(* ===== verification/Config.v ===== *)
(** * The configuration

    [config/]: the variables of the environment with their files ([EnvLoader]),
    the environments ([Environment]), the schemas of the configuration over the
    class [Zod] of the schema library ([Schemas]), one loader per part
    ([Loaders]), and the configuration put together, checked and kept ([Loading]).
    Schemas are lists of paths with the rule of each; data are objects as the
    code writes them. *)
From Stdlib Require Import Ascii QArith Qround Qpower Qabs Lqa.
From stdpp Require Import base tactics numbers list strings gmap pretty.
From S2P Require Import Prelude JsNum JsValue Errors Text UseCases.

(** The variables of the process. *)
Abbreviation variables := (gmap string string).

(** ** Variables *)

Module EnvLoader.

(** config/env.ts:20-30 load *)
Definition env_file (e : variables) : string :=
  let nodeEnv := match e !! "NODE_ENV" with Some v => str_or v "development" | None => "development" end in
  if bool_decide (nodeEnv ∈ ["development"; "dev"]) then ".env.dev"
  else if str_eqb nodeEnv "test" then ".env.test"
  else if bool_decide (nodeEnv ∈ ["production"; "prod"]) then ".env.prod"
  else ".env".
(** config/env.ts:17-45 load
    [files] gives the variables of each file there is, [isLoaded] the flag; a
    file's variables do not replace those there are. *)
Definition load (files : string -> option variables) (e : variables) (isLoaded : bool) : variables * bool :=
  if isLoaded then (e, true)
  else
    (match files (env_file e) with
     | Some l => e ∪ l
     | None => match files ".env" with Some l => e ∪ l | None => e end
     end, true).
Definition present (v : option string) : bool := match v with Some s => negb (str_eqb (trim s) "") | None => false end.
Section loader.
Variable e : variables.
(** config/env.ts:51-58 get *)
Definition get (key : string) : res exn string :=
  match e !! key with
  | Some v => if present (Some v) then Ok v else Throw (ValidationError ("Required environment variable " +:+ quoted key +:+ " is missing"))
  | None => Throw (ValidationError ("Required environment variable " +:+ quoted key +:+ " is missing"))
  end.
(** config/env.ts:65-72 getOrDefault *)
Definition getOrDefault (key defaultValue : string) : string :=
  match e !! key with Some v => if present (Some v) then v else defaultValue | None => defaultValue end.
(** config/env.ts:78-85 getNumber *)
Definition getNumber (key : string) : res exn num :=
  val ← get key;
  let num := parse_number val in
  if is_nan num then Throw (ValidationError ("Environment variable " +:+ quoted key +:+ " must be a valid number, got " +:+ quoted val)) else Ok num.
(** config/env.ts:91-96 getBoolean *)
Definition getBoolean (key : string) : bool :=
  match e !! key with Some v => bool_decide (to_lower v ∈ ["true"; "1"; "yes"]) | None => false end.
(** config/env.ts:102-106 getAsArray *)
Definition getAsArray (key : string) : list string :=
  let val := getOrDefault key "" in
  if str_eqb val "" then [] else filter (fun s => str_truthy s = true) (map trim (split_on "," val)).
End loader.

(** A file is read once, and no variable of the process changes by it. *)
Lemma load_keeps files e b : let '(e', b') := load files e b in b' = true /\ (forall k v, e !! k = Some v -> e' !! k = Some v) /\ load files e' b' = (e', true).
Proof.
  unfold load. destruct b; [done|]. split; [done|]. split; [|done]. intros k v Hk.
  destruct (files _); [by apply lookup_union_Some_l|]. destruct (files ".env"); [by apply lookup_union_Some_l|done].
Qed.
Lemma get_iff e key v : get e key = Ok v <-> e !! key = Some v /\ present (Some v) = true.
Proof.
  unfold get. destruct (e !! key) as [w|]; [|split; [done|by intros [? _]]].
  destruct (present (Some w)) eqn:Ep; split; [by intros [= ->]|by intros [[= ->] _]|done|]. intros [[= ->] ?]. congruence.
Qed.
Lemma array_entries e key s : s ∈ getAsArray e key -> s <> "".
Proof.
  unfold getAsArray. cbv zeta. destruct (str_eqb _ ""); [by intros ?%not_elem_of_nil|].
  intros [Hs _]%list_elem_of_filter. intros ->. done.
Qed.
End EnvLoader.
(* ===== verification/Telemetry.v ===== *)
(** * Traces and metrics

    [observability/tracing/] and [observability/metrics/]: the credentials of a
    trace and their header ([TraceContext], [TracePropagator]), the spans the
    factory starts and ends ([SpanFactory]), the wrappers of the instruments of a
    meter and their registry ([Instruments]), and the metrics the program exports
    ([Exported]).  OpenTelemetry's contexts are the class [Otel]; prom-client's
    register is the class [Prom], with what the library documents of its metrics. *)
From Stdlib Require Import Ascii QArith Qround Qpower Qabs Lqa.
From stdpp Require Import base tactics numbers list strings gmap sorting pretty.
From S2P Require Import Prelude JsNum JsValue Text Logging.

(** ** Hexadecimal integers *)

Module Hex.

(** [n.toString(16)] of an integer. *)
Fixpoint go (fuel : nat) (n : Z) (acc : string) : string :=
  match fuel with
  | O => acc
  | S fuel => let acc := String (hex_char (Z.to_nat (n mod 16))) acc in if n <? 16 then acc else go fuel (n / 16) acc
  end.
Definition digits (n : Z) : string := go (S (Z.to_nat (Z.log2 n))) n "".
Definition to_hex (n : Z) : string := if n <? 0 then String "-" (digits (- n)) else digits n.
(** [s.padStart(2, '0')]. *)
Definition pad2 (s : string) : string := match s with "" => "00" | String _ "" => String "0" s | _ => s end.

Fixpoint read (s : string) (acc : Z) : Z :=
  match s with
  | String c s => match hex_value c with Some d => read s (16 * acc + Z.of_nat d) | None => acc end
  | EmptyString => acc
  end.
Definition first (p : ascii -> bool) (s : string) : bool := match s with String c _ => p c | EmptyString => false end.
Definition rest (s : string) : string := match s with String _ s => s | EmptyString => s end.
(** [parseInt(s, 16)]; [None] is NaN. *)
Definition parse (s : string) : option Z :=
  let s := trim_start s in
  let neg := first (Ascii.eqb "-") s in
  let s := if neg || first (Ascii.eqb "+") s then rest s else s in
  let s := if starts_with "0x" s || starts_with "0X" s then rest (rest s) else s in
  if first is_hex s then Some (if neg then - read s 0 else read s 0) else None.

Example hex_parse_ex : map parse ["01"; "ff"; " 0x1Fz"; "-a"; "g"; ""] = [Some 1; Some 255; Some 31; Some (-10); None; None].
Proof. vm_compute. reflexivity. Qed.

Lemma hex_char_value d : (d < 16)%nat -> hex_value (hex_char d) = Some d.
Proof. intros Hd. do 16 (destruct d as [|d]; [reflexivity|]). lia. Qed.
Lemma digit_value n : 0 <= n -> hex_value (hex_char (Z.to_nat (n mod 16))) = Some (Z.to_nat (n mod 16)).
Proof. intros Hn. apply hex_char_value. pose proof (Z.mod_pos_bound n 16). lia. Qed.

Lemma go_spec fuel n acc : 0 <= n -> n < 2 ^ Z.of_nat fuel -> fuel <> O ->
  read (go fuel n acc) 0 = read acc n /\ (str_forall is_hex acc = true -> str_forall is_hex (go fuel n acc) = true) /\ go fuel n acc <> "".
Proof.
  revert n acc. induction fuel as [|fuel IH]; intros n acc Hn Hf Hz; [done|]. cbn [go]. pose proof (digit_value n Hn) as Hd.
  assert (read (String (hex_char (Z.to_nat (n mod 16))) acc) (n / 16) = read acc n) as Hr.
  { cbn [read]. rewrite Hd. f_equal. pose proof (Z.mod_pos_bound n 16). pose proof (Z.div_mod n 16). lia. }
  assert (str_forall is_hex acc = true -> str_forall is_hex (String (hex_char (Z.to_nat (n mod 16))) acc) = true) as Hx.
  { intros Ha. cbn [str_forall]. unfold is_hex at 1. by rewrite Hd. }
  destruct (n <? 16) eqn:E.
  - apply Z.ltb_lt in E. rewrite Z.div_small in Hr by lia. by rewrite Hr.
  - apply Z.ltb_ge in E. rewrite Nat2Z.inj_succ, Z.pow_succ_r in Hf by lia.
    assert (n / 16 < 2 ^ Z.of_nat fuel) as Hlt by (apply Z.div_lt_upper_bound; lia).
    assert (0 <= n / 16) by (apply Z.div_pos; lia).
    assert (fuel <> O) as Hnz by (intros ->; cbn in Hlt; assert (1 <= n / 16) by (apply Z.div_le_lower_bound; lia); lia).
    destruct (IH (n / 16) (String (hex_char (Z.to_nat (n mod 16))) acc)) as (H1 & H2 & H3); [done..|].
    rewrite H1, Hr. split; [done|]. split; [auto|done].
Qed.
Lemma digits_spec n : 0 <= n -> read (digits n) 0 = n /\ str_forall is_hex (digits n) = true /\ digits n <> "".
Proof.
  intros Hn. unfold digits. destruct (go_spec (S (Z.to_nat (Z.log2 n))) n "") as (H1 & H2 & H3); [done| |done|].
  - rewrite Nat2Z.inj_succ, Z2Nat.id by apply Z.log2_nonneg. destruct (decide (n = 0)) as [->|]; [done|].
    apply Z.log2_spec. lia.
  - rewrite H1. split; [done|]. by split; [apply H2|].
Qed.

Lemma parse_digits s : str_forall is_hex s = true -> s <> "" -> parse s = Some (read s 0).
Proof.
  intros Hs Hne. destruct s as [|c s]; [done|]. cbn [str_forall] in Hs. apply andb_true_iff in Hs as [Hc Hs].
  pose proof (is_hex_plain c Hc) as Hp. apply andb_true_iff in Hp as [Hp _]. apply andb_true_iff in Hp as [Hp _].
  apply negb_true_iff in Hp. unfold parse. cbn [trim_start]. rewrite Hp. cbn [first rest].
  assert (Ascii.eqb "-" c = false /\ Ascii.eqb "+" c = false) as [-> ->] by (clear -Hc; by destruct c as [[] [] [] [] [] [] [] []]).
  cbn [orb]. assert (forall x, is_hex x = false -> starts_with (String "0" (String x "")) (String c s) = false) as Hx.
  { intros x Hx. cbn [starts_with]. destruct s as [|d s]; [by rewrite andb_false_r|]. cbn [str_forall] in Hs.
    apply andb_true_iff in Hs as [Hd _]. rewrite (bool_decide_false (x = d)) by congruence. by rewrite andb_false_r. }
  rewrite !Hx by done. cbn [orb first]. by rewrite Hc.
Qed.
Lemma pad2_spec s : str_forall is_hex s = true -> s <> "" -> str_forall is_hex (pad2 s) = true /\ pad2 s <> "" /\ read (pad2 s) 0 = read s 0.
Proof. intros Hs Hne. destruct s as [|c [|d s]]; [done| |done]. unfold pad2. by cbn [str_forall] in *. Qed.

○ ○ ○ ○

— TASK OBJECTIVE —
Reproduce only the lines above spanning from the line containing "(** ** Variables *)" through the line containing "if is_nan num", word for word.

— EXPECTED OUTPUT —
(** ** Variables *)

Module EnvLoader.

(** config/env.ts:20-30 load *)
Definition env_file (e : variables) : string :=
  let nodeEnv := match e !! "NODE_ENV" with Some v => str_or v "development" | None => "development" end in
  if bool_decide (nodeEnv ∈ ["development"; "dev"]) then ".env.dev"
  else if str_eqb nodeEnv "test" then ".env.test"
  else if bool_decide (nodeEnv ∈ ["production"; "prod"]) then ".env.prod"
  else ".env".
(** config/env.ts:17-45 load
    [files] gives the variables of each file there is, [isLoaded] the flag; a
    file's variables do not replace those there are. *)
Definition load (files : string -> option variables) (e : variables) (isLoaded : bool) : variables * bool :=
  if isLoaded then (e, true)
  else
    (match files (env_file e) with
     | Some l => e ∪ l
     | None => match files ".env" with Some l => e ∪ l | None => e end
     end, true).
Definition present (v : option string) : bool := match v with Some s => negb (str_eqb (trim s) "") | None => false end.
Section loader.
Variable e : variables.
(** config/env.ts:51-58 get *)
Definition get (key : string) : res exn string :=
  match e !! key with
  | Some v => if present (Some v) then Ok v else Throw (ValidationError ("Required environment variable " +:+ quoted key +:+ " is missing"))
  | None => Throw (ValidationError ("Required environment variable " +:+ quoted key +:+ " is missing"))
  end.
(** config/env.ts:65-72 getOrDefault *)
Definition getOrDefault (key defaultValue : string) : string :=
  match e !! key with Some v => if present (Some v) then v else defaultValue | None => defaultValue end.
(** config/env.ts:78-85 getNumber *)
Definition getNumber (key : string) : res exn num :=
  val ← get key;
  let num := parse_number val in
  if is_nan num then Throw (ValidationError ("Environment variable " +:+ quoted key +:+ " must be a valid number, got " +:+ quoted val)) else Ok num.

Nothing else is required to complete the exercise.